The USD/CAD pair faces a sharp sell-off while attempting to extend upside above the immediate resistance of 1.3510 in Tuesday’s European session. The Loonie asset falls back due to a sharp decline in the US Dollar Index (DXY).
The USD Index retreats to near a two-day low around 104.10 as the impact of stubborn consumer price inflation data for January has faded. Federal Reserve (Fed) policymakers have said that the one-time surprise in the inflation data should not be given much priority. The focus should be on the longer-term trend, which indicates that inflation is moving in the right direction.
This week, the Federal Open Market Committee (FOMC) minutes for the January monetary policy meeting will be in focus. In the last monetary policy statement, Fed Chair Jerome Powell said that we need more evidence for considering rate cuts, which could convince us that inflation will return to the 2% target.
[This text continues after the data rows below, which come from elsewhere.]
(** * Sliding-window sample generation of [HURDATPlus]

    A shallow embedding of the class [HURDATPlus] of
    [src/models/simple_models_with_oisst.py] (lines 34-137): the dataset
    constructor, [generate_all_ts_samples] and [generate_storm_ts_samples],
    together with the parts of pandas, datetime, numpy and torch those
    methods call.  Python exceptions are values of an error monad, the
    file system is an explicit environment, and floating-point payloads
    are kept behind an abstract numeric backend. *)

From Stdlib Require Import ZArith Lia Ascii.
From stdpp Require Import base list strings gmap.

Open Scope Z_scope.

(* ===================================================================== *)
(** ** Python exceptions and the error monad *)
(* ===================================================================== *)

(** The exception classes the modelled code can raise.  [KeyError] carries
    the missing label; for a list selection it is the first missing one. *)
Inductive exn :=
| KeyError (label : string)
| IndexError
| ValueError
| TypeError
| OverflowError
| AttributeError
| AxisError
| RuntimeError
| OSError.

Inductive result (A : Type) :=
| Ok (a : A)
| Raise (e : exn).
Arguments Ok {A} a.
Arguments Raise {A} e.

Definition bind {A B} (c : result A) (k : A -> result B) : result B :=
  match c with
  | Ok a => k a
  | Raise e => Raise e
  end.

Notation "'let*' x ':=' c 'in' k" := (bind c (fun x => k))
  (at level 10, x name, c at level 100, k at level 200).

(** [list(map(f, xs))]: evaluated left to right, the first exception wins. *)
Fixpoint traverse {A B} (f : A -> result B) (xs : list A) : result (list B) :=
  match xs with
  | [] => Ok []
  | x :: xs' => let* y := f x in let* ys := traverse f xs' in Ok (y :: ys)
  end.

Definition is_ok {A} (c : result A) : Prop := exists a, c = Ok a.
Definition fails {A} (c : result A) : Prop := exists e, c = Raise e.

(* ===================================================================== *)
(** ** Numeric backend *)
(* ===================================================================== *)

(** Floating-point values are not interpreted: a table holds [f64] scalars
    (compared with [==] when they serve as group keys), tensors hold [f32]
    scalars, and a raster is a shape together with an opaque buffer that
    numpy and torch transform. *)
Class Backend := {
  f64 : Type;
  f64_eq_dec :: EqDecision f64;
  f32 : Type;
  f32_of_int : Z -> f32;          (* int64 -> torch.float *)
  f32_of_f64 : f64 -> f32;        (* float64 -> torch.float *)
  f32_nan : f32;
  buffer : Type;
  buf_moveaxis : list nat -> buffer -> buffer;   (* np.moveaxis(a, -1, 0) *)
  buf_to_float : buffer -> buffer;               (* torch.tensor(a, dtype=torch.float) *)
  buf_resize : list nat -> nat -> nat -> buffer -> buffer  (* Resize((h, w)) *)
}.

Section Model.
Context `{B : Backend}.

(* ===================================================================== *)
(** ** pandas: tables *)
(* ===================================================================== *)

(** One entry of a table.  [CNaN] is the missing value. *)
Inductive cell :=
| CInt (z : Z)
| CFloat (x : f64)
| CStr (s : string)
| CNaN.

#[export] Instance cell_eq_dec : EqDecision cell.
Proof. solve_decision. Defined.

Inductive dtype := int64 | float64 | object.

#[export] Instance dtype_eq_dec : EqDecision dtype.
Proof. solve_decision. Defined.

(** A [DataFrame]: its columns (label and dtype, in order) and its rows in
    storage order.  A row maps column labels to cells; an absent entry reads
    as the missing value. *)
Record DataFrame := {
  df_columns : list (string * dtype);
  df_rows : list (gmap string cell)
}.

Definition columns (df : DataFrame) : list string := (df_columns df).*1.

Definition has_column (c : string) (df : DataFrame) : bool :=
  bool_decide (c ∈ columns df).

Definition cell_at (r : gmap string cell) (c : string) : cell :=
  default CNaN (r !! c).

(** [df.shape[0]] *)
Definition nrows (df : DataFrame) : Z := Z.of_nat (length (df_rows df)).

(** [df[c]] for a single label: the column as a list of cells. *)
Definition getitem (df : DataFrame) (c : string) : result (list cell) :=
  if has_column c df
  then Ok (map (fun r => cell_at r c) (df_rows df))
  else Raise (KeyError c).

Fixpoint column_dtype (cols : list (string * dtype)) (c : string) : result dtype :=
  match cols with
  | [] => Raise (KeyError c)
  | (c', d) :: cols' => if String.eqb c c' then Ok d else column_dtype cols' c
  end.

(** [df[vars]] for a list of labels: the selected columns in the order of
    [vars], over the same rows. *)
Definition getitem_list (df : DataFrame) (vars : list string) : result DataFrame :=
  let* ds := traverse (column_dtype (df_columns df)) vars in
  Ok {| df_columns := zip vars ds; df_rows := df_rows df |}.

(** [df.values]: the cells row by row, in column order. *)
Definition values (df : DataFrame) : list (list cell) :=
  map (fun r => map (cell_at r) (columns df)) (df_rows df).

(** [df.iloc[start:stop]] with [0 <= start]. *)
Definition iloc_slice (start stop : nat) (df : DataFrame) : DataFrame :=
  {| df_columns := df_columns df;
     df_rows := take (stop - start) (drop start (df_rows df)) |}.

(** [df.head(n)], that is [df.iloc[:n]]: the first [n] rows, or for a
    negative [n] all rows but the last [-n]. *)
Definition head (n : Z) (df : DataFrame) : DataFrame :=
  {| df_columns := df_columns df;
     df_rows :=
       if 0 <=? n then take (Z.to_nat n) (df_rows df)
       else take (length (df_rows df) - Z.to_nat (- n)) (df_rows df) |}.

(** [df.iloc[-1]] and [df.iloc[0]]: a row, or [IndexError] on an empty table. *)
Definition iloc_last (df : DataFrame) : result (gmap string cell) :=
  match last (df_rows df) with
  | Some r => Ok r
  | None => Raise IndexError
  end.

Definition iloc_first {A} (s : list A) : result A :=
  match s with
  | x :: _ => Ok x
  | [] => Raise IndexError
  end.

(** [row[c]] on a row taken from [df]. *)
Definition row_getitem (df : DataFrame) (r : gmap string cell) (c : string) : result cell :=
  if has_column c df then Ok (cell_at r c) else Raise (KeyError c).

(** Iterating [df.rolling(window=w)]: one window per row, the [i]-th
    (counting from 1) holding rows [max(0, i - w) .. i).  A negative window
    is rejected when the rolling object is built. *)
Definition rolling (window : Z) (df : DataFrame) : result (list DataFrame) :=
  if window <? 0 then Raise ValueError
  else Ok (map (fun i => iloc_slice (i - Z.to_nat window) i df)
               (seq 1 (length (df_rows df)))).

(** [df.groupby(key, sort=False)]: rows are dealt into buckets, a new key
    opening a bucket after the existing ones and a known key extending its
    bucket at the end.  Rows whose key is missing are dropped. *)
Fixpoint bucket_add (k : cell) (r : gmap string cell)
    (gs : list (cell * list (gmap string cell))) : list (cell * list (gmap string cell)) :=
  match gs with
  | [] => [(k, [r])]
  | (k', rs) :: gs' =>
      if decide (k = k') then (k', rs ++ [r]) :: gs'
      else (k', rs) :: bucket_add k r gs'
  end.

Definition bucket_step (key : string)
    (gs : list (cell * list (gmap string cell))) (r : gmap string cell) :=
  match cell_at r key with
  | CNaN => gs
  | k => bucket_add k r gs
  end.

Definition buckets (key : string) (rows : list (gmap string cell)) :=
  foldl (bucket_step key) [] rows.
(** * Bill splitter: ledger balances and debt settlement

    A shallow embedding of the three computational functions of
    [bill-splitter.py]:

    - [compute_expense_balances]  (lines 95-131)
    - [adjust_for_payments]       (lines 133-151)
    - [settle_debts]              (lines 153-177)

    and of the checks of the two forms and the rows they hand to the sheet
    (lines 42-68, 240-262, 283-300).

    Modelling choices.

    - A Python [str] is modelled by its UTF-8 encoding.  [strip] removes
      the 29 whitespace characters of Unicode that [str.strip()] removes,
      the no-break space among them.
    - A Python [dict] is an insertion-ordered association list with at most
      one entry per key; [d[k] += v] raises [KeyError] on a missing key.
    - A Python [set] of names is a duplicate-free list; its iteration order
      (which Python leaves open) is taken to be the order of first
      insertion.  The statements about balances go through [dict_get],
      which does not depend on that order, and the statements about
      [settle_debts] hold for every mapping, whatever its order.
    - A data-frame row is a record of its cells.  Text cells are strings
      (the model of [str(cell)]); the [Amount] cell is either something
      [float()] accepts, with its value, or something it rejects.
    - Exceptions are an explicit [result] type.
    - The [while] loop of [settle_debts] runs on fuel.
    - Amounts.  The code computes with binary64 numbers.  The functions are
      given three times, with the same text:
      -- on exact rationals [Q] (the definitions that follow), where the
         statements on names, on exceptions, on who pays whom and on the
         signs and the order of amounts are proved; these do not depend on
         rounding, and they are about finite amounts;
      -- on rationals with every operation followed by a rounding [fl]
         that is left open (module [Rounded]), where the statements on the
         values of the balances are proved, for every rounding or for every
         rounding as accurate as that of binary64;
      -- on binary64 numbers themselves (module [Binary64]), with their
         rounding, infinities and NaN, where the code is run on inputs on
         which the rational model has nothing to say. *)

From Stdlib Require Import List String Ascii Bool Arith Lia.
From Stdlib Require Import NArith ZArith QArith Qabs Qminmax Qround Lqa.
From Stdlib Require Floats.
From Stdlib Require Import Permutation Sorted.
Import ListNotations.

Close Scope Q_scope.
Close Scope Z_scope.
Open Scope string_scope.
Open Scope list_scope.

(** ** Python strings: [str.strip] and [str.split] on a comma *)

(** A Python [str] is a sequence of Unicode code points.  It is modelled by
    its UTF-8 encoding, a [string] of bytes: two texts are equal exactly
    when their encodings are, a comma is the one byte 0x2c that occurs in
    no other character's encoding, and a character sits at the start (at
    the end) of a text exactly when its encoding is a prefix (a suffix) of
    the text's. *)

(** The code points [str.strip()] removes, those of [str.isspace]: TAB, LF,
    VT, FF, CR, the separators 0x1c-0x1f, the space, NEL, the no-break
    space, the Ogham space mark, the spaces U+2000 to U+200A, the line and
    paragraph separators, the narrow no-break space, the medium
    mathematical space and the ideographic space. *)
Definition whitespace_code_points : list N :=
  [9; 10; 11; 12; 13; 28; 29; 30; 31; 32; 133; 160; 5760;
   8192; 8193; 8194; 8195; 8196; 8197; 8198; 8199; 8200; 8201; 8202;
   8232; 8233; 8239; 8287; 12288]%N.

(** The UTF-8 encoding of a code point. *)
Definition utf8 (cp : N) : list ascii :=
  let continuation n := ascii_of_N (128 + N.land n 63) in
  if N.ltb cp 128 then [ascii_of_N cp]
  else if N.ltb cp 2048 then
    [ascii_of_N (192 + N.shiftr cp 6); continuation cp]
  else if N.ltb cp 65536 then
    [ascii_of_N (224 + N.shiftr cp 12); continuation (N.shiftr cp 6);
     continuation cp]
  else
    [ascii_of_N (240 + N.shiftr cp 18); continuation (N.shiftr cp 12);
     continuation (N.shiftr cp 6); continuation cp].

Definition whitespace : list (list ascii) :=
  Eval vm_compute in map utf8 whitespace_code_points.

(** [l] without its prefix [w], when it has that prefix. *)
Fixpoint drop_prefix (w l : list ascii) : option (list ascii) :=
  match w, l with
  | [], _ => Some l
  | a :: w', b :: l' => if Ascii.eqb a b then drop_prefix w' l' else None
  | _ :: _, [] => None
  end.

(** [l] without its first character, when that is one of [chars]. *)
Fixpoint drop_any (chars : list (list ascii)) (l : list ascii)
  : option (list ascii) :=
  match chars with
  | [] => None
  | w :: chars' =>
      match drop_prefix w l with
      | Some r => Some r
      | None => drop_any chars' l
      end
  end.

(** Leading characters of [chars] removed, one per unit of fuel; the length
    of the text is always enough. *)
Fixpoint strip_front (chars : list (list ascii)) (fuel : nat) (l : list ascii)
  : list ascii :=
  match fuel with
  | O => l
  | S fuel' =>
      match drop_any chars l with
      | Some r => strip_front chars fuel' r
      | None => l
      end
  end.

Definition lstrip (s : string) : string :=
  let l := list_ascii_of_string s in
  string_of_list_ascii (strip_front whitespace (List.length l) l).

(** Trailing whitespace is leading whitespace of the text read backwards. *)
Definition rstrip (s : string) : string :=
  let l := rev (list_ascii_of_string s) in
  string_of_list_ascii
    (rev (strip_front (map (@rev ascii) whitespace) (List.length l) l)).

Definition strip (s : string) : string := rstrip (lstrip s).

(** [s.split] on a comma: one more piece than there are commas. *)
Fixpoint split_comma (s : string) : list string :=
  match s with
  | EmptyString => [EmptyString]
  | String c r =>
      if Ascii.eqb c ","%char then EmptyString :: split_comma r
      else match split_comma r with
           | h :: t => String c h :: t
           | [] => [String c EmptyString]
           end
  end.
Ltac unpack H :=
  repeat (cbv zeta in H;
          match type of H with
          | mbind _ _ = Ok _ =>
              let a := fresh "a" in
              let Ha := fresh "Ha" in
              apply bind_Ok in H as (a & Ha & H)
          end).

Lemma mapM_result_Forall2 {A B} (f : A -> result B) l l' :
  mapM_result f l = Ok l' -> Forall2 (fun a b => f a = Ok b) l l'.
Proof.
  revert l'. induction l as [|a l IH]; intros l'; simpl.
  - intros [= <-]. constructor.
  - intros (b & Hb & Hrest)%bind_Ok. apply bind_Ok in Hrest as (bs & Hbs & [= <-]).
    constructor; auto.
Qed.

Lemma Forall2_map_eq {A B C} (R : A -> B -> Prop) (g : A -> C) (h : B -> C) l l' :
  (forall a b, R a b -> h b = g a) -> Forall2 R l l' -> map h l' = map g l.
Proof. intros HR. induction 1; simpl; [done|]. f_equal; auto. Qed.

(** The successful passes of [FinalizeConfig], one after the other. *)
Lemma FinalizeConfig_passes fuel all c all' c' :
  FinalizeConfig fuel all c = Ok (all', c') ->
  exists all1 all2 all3 ids parsed,
    finalizeTargets c ∅ all = Ok all1
    /\ mapM_result finalizeHandlers all1 = Ok all2
    /\ mapM_result (linkDownstream all2) all2 = Ok all3
    /\ uniqueIds 0 all3 ∅ = Ok ids
    /\ mapM_result (buildTree fuel all3) all3 = Ok all'
    /\ mapM_result (autoStart all' ids) (AutoStartTarget c) = Ok (startTarget c')
    /\ ParseDuration (if bool_decide (Cooldown (Global c) = "")
                      then DefaultCooldown else Cooldown (Global c)) = Some parsed
    /\ c' = mkConfig (Session_File c)
              (mkGlobalConfig (if bool_decide (Cooldown (Global c) = "")
                               then DefaultCooldown else Cooldown (Global c))
                              (Global_Exclude (Global c)) parsed)
              (Config_Target c) (Template c) (AutoStartTarget c) (startTarget c').
Proof.
  unfold FinalizeConfig. intros Hfin. unpack Hfin. injection Hfin as <- <-.
  match goal with
  | Hp : from_option (ParseDuration _) _ = Ok _ |- _ => apply from_option_Ok in Hp
  end.
  eexists _, _, _, _, _. split_and!; try eassumption. done.
Qed.
Lemma camera_close_trace (w : state) :
  trace (snd (camera_close w)) = EvCameraClose :: trace w.
Proof.
  open_state w. unfold camera_close. run_prims.
  destruct camera_cap0; [|reflexivity].
  destruct ls as [|[] ls]; reflexivity.
Qed.

Lemma disconnect_trace (r : RobotArm) (w : state) :
  trace (snd (disconnect r w)) = EvRobotDisconnect :: trace w.
Proof.
  open_state w. unfold disconnect.
  destruct (simulation_mode r); run_prims; [reflexivity|].
  destruct port; [|reflexivity].
  destruct ls as [|[] ls]; reflexivity.
Qed.

Lemma database_close_trace (w : state) :
  trace (snd (database_close w)) = EvDatabaseClose :: trace w.
Proof.
  open_state w. unfold database_close. run_prims.
  destruct ls as [|[] ls]; reflexivity.
Qed.

(** Runs the first computation of the bind in [E]; a step that does not
    return ends the computation there. *)
Ltac advance E T lem v :=
  match type of E with
  | bind ?m ?k ?w = _ =>
      pose proof (lem w) as T;
      unfold bind at 1 in E;
      destruct (m w) as [[[]|?| |] v]; cbn [snd] in T; cbv beta iota in E
  end.
(** * REST-to-D-Bus bridge: a shallow embedding of [include/openbmc_dbus_rest.hpp]

    The development follows the source file function by function:
    the signature splitter, the JSON-to-bus codec, the reference-counted
    request transactions, the per-verb handlers with their bus callbacks,
    the URL dispatcher of the [/xyz/<path>] route, and the callbacks of
    the [/bus/system/] routes. *)

From Stdlib Require Import ZArith List Bool Lia.
From Stdlib Require Import Sorting.Sorted Sorting.Permutation.
From Stdlib Require Import Strings.Ascii Strings.String Numbers.DecimalString.
Import ListNotations.

#[local] Set Warnings "-register-all".

Local Open Scope string_scope.
Local Open Scope list_scope.
Local Open Scope Z_scope.

(** ** Strings, the way the source uses them *)

Module Str.

Definition empty (s : string) : bool :=
  match s with EmptyString => true | String _ _ => false end.

(** [s.substr(pos)] for [pos <= s.size()]. *)
Definition substr_from (pos : nat) (s : string) : string :=
  substring pos (String.length s) s.

(** [boost::starts_with]. *)
Definition starts_with (s pre : string) : bool := prefix pre s.

(** [boost::ends_with]. *)
Definition ends_with (s suf : string) : bool :=
  (String.length suf <=? String.length s)%nat
  && (substr_from (String.length s - String.length suf) s =? suf)%string.

(** Removes the last [n] characters: [pop_back], [erase(end() - n, end())]. *)
Definition drop_back (n : nat) (s : string) : string :=
  substring 0 (String.length s - n) s.

(** ASCII lower-casing, as the classic locale does it. *)
Definition to_lower (c : ascii) : ascii :=
  let n := nat_of_ascii c in
  if ((65 <=? n) && (n <=? 90))%nat then ascii_of_nat (n + 32) else c.

(** [boost::istarts_with(s, "t")]. *)
Definition istarts_with_t (s : string) : bool :=
  match s with
  | EmptyString => false
  | String c _ => Ascii.eqb (to_lower c) "t"%char
  end.

Definition of_char (c : ascii) : string := String c EmptyString.

(** Decimal rendering of an array index ([std::to_string]). *)
Definition of_nat (n : nat) : string :=
  NilZero.string_of_uint (Nat.to_uint n).

End Str.

(** ** Fixed-width integer casts, wrap-around written out *)

Definition wrap_unsigned (w : Z) (z : Z) : Z := z mod 2 ^ w.

Definition wrap_signed (w : Z) (z : Z) : Z :=
  let u := z mod 2 ^ w in
  if u <? 2 ^ (w - 1) then u else u - 2 ^ w.

(** ** JSON values ([nlohmann::json]) *)

(** A [double].  The codec never computes with doubles, it only passes them
    on, so a double is either a value read from JSON or from the bus (its
    IEEE-754 bit pattern) or the result of [static_cast<double>] on an
    integer. *)
Inductive double : Type :=
| Dbits (bits : Z)
| Dof_int64 (z : Z)
| Dof_uint64 (u : Z).
(** * The S3 weekly-archival script (src/main.py), embedded in Rocq

    The script mirrors a bucket into /tmp/s3_files/, packs the mirror into
    /tmp/weekly-archive.tar.gz, uploads archive and run log, and removes its
    scratch files.  The embedding follows the source function by function:

    - Python strings and [bytes] objects are Rocq [string]s (sequences of
      8-bit characters);
    - the local file system is a tree of directories and regular files, the
      only kinds of entry the script creates, addressed by path strings that
      are parsed the way the kernel parses them;
    - every function that touches the file system, the bucket, the clock or
      the log is a computation in a state-and-exception monad over [world];
      an exception leaves the state as it was when it was raised;
    - library calls ([os.path], [os], [tarfile], [gzip], [logging], boto3)
      are modelled by what CPython 3.11 and boto3 document and do; the byte
      layouts that stay abstract (tar headers, DEFLATE, CRC-32) are fields of
      [Codec]. *)

From Stdlib Require Import ZArith QArith Qabs Qround String Ascii List Bool Arith Lia.
Import ListNotations.

Local Open Scope string_scope.
Local Open Scope Z_scope.

(** ** Strings *)

(** A Python [bytes] value. *)
Definition bytes := string.

Definition slash : ascii := "/"%char.

(** [s.startswith("/")] *)
Definition starts_with_slash (s : string) : bool :=
  match s with
  | String c _ => Ascii.eqb c slash
  | EmptyString => false
  end.

(** [s.endswith("/")] *)
Fixpoint ends_with_slash (s : string) : bool :=
  match s with
  | EmptyString => false
  | String c EmptyString => Ascii.eqb c slash
  | String _ r => ends_with_slash r
  end.

(** [s.endswith(suffix)] for an arbitrary suffix. *)
Definition endswith (s suffix : string) : bool :=
  let n := String.length s in
  let k := String.length suffix in
  (k <=? n)%nat && String.eqb (substring (n - k) k s) suffix.

(** [any(key.endswith(pattern) for pattern in ignore_patterns)] *)
Definition matches_ignore (key : string) (ignore_patterns : list string) : bool :=
  existsb (endswith key) ignore_patterns.

(** ** [os.path] (posixpath) *)

(** [(p[:i], p[i:])] for [i = p.rfind("/") + 1]: the part up to and including
    the last slash, and the part after it. *)
Fixpoint rsplit_slash (p : string) : string * string :=
  match p with
  | EmptyString => (EmptyString, EmptyString)
  | String c r =>
      let (h, t) := rsplit_slash r in
      match h with
      | EmptyString =>
          if Ascii.eqb c slash then (String c EmptyString, t)
          else (EmptyString, String c t)
      | _ => (String c h, t)
      end
  end.

(** [os.path.basename] *)
Definition basename (p : string) : string := snd (rsplit_slash p).

Fixpoint all_slashes (s : string) : bool :=
  match s with
  | EmptyString => true
  | String c r => Ascii.eqb c slash && all_slashes r
  end.

(** [s.rstrip("/")] *)
Fixpoint rstrip_slash (s : string) : string :=
  match s with
  | EmptyString => EmptyString
  | String c r =>
      match rstrip_slash r with
      | EmptyString => if Ascii.eqb c slash then EmptyString else String c EmptyString
      | r' => String c r'
      end
  end.

(** [os.path.dirname] *)
Definition dirname (p : string) : string :=
  let head := fst (rsplit_slash p) in
  if all_slashes head then head else rstrip_slash head.

(** [os.path.join(a, b)] *)
Definition path_join (a b : string) : string :=
  if starts_with_slash b then b
  else match a with
       | EmptyString => b
       | _ => if ends_with_slash a then a ++ b else a ++ "/" ++ b
       end.

(** ** Path resolution

    The components of a path, as the kernel reads them: runs of slashes
    separate components, [.] stays where it is and [..] steps back to the
    parent (there are no symbolic links in the model).  The step back is taken
    on the text of the path: the kernel gives the same entry when the
    component before [..] names a directory, and fails with ENOENT or ENOTDIR
    when it does not, which the model does not reproduce.  Every path is read
    from the root directory; the script only uses absolute paths. *)
Fixpoint raw_components (p : string) (cur : string) : list string :=
  match p with
  | EmptyString => match cur with EmptyString => [] | _ => [cur] end
  | String c r =>
      if Ascii.eqb c slash then
        match cur with
        | EmptyString => raw_components r EmptyString
        | _ => cur :: raw_components r EmptyString
        end
      else raw_components r (cur ++ String c EmptyString)
  end.

(** One step of normalisation; the components seen so far are kept in
    reverse. *)
Definition norm_step (rev_acc : list string) (c : string) : list string :=
  if String.eqb c "." then rev_acc
  else if String.eqb c ".." then tl rev_acc
  else c :: rev_acc.

Definition components (p : string) : list string :=
  rev (fold_left norm_step (raw_components p EmptyString) []).

(** ** Exceptions and outcomes *)

(** The exception classes the script can meet (all subclasses of
    [Exception]). *)
Inductive exn_class : Type :=
| ZeroDivisionError
| OverflowError
| FileNotFoundError
| FileExistsError
| IsADirectoryError
| NotADirectoryError
| PermissionError
| DirectoryNotEmptyError
| NoCredentialsError
| PartialCredentialsError
| ClientError
| OtherError.

(** An exception object: its class and [str(e)]. *)
Record exn : Type := mk_exn { exn_cls : exn_class; exn_msg : string }.
Lemma read_only_suggest_alternatives preferred duration limit :
  read_only (_suggest_alternatives preferred duration limit).
Proof.
  unfold _suggest_alternatives.
  apply read_only_bind; [auto with read_only |]. intros check.
  apply read_only_suggest_loop.
Qed.

Lemma read_only_check_availability dt duration :
  read_only (check_availability dt duration).
Proof.
  unfold check_availability.
  apply read_only_try_sqlite; [| auto with read_only].
  apply read_only_bind; [auto with read_only |]. intros end_dt.
  apply read_only_bind; [auto with read_only |]. intros [| c found].
  - auto with read_only.
  - apply read_only_bind; [apply read_only_suggest_alternatives |].
    auto with read_only.
Qed.

(** C10.  [check_availability] is read-only: for every database, datetime
    and duration the database after the call (the appointments, the
    AUTOINCREMENT counter, the schema and the availability windows) is the
    database before it, whether the call finds the slot free, finds a
    conflict and probes for alternatives, reports an SQLite error or
    raises. *)
Theorem check_availability_frame :
  forall (dt : Time.datetime) (duration_minutes : Z) (d : db),
    snd (check_availability dt duration_minutes d) = d.
Proof. intros dt duration d. apply read_only_check_availability. Qed.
On the Canadian Dollar front, investors await the inflation data for January, which will be published at 13:30 GMT. Economists expect the annual Canadian CPI to rise by 3.3% in January, slowing from a 3.4% growth recorded in December. The monthly inflation data is seen rebounding to 0.4% in the same period after declining 0.3% in December. Signs of decelerating price pressures would escalate hopes of early rate cuts by the Bank of Canada (BoC).
USD/CAD trades in a Rising Channel chart pattern on a four-hour scale in which market participants consider each pullback a buying opportunity. The aforementioned chart pattern demonstrates an upside trend in a bounded region. The major has dropped near the 50-period Exponential Moving Average (EMA), which trades around 1.3490.
The 14-period Relative Strength Index (RSI) oscillates in the 40.00-60.00 region, which indicates indecisiveness among market participants.
The fresh upside would emerge if the Loonie asset climbed above the January 17 high at 1.3542, which will drive the asset towards the round-level resistance of 1.3600, followed by the November 30 high at 1.3627.
On the flip side, a sell-off could appear if the Loonie asset drops below January 31 low at 1.3359. This will expose the asset to January 4 low at 1.3318 and January 5 low at 1.3288.